Activity: Beneath this instruction is a block of data; output from it exactly the lines that run from the one containing "Fixpoint rstrip (s" through the one containing "String.concat sep l.", inclusive.

___ Data section ___

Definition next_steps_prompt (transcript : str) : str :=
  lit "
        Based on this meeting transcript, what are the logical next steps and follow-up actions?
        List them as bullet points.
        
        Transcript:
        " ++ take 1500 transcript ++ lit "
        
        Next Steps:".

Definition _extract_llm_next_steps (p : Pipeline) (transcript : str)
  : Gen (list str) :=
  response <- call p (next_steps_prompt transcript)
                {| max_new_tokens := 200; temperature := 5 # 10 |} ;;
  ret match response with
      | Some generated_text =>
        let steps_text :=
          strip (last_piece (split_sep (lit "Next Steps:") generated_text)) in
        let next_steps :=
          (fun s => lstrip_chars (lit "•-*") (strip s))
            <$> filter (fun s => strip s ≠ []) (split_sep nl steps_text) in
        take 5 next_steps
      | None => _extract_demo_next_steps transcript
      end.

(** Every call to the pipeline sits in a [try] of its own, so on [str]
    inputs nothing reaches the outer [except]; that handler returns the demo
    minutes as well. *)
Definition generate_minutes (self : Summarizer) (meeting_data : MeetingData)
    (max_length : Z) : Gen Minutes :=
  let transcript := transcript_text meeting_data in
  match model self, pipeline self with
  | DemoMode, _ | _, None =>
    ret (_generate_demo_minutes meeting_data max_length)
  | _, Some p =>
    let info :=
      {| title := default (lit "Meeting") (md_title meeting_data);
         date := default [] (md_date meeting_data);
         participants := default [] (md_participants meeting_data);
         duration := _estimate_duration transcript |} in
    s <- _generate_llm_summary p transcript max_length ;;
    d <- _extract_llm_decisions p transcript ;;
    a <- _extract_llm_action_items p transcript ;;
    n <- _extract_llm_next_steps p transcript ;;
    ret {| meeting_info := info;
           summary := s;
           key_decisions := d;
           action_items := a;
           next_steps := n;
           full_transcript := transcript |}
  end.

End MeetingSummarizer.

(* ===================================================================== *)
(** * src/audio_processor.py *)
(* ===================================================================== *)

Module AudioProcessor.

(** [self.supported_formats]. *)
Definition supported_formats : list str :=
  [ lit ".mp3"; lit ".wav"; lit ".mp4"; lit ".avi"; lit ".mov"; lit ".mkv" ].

___
___ Data section ___

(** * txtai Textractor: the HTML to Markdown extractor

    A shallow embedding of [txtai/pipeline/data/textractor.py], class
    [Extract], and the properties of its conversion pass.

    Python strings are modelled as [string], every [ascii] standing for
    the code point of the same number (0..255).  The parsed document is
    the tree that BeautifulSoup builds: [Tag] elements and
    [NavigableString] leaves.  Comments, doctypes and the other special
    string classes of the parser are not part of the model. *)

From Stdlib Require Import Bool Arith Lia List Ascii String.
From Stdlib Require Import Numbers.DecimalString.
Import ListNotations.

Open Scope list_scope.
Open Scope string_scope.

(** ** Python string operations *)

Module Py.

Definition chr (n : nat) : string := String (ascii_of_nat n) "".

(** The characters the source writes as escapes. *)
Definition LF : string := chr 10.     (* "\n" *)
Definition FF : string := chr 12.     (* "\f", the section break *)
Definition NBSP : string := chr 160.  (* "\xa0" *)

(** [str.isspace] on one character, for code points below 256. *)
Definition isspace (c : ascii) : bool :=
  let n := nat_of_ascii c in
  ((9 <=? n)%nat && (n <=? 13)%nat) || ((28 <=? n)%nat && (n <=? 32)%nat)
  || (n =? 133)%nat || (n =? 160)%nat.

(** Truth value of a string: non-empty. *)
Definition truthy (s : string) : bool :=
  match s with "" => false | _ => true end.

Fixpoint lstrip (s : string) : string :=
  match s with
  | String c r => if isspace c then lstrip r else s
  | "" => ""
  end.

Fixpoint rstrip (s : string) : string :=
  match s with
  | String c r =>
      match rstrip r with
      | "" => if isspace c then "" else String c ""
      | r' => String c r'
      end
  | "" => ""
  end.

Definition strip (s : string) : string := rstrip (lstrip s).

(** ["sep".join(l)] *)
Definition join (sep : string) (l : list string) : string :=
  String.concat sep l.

___

Output of the exercise:
Fixpoint rstrip (s : string) : string :=
  match s with
  | String c r =>
      match rstrip r with
      | "" => if isspace c then "" else String c ""
      | r' => String c r'
      end
  | "" => ""
  end.

Definition strip (s : string) : string := rstrip (lstrip s).

(** ["sep".join(l)] *)
Definition join (sep : string) (l : list string) : string :=
  String.concat sep l.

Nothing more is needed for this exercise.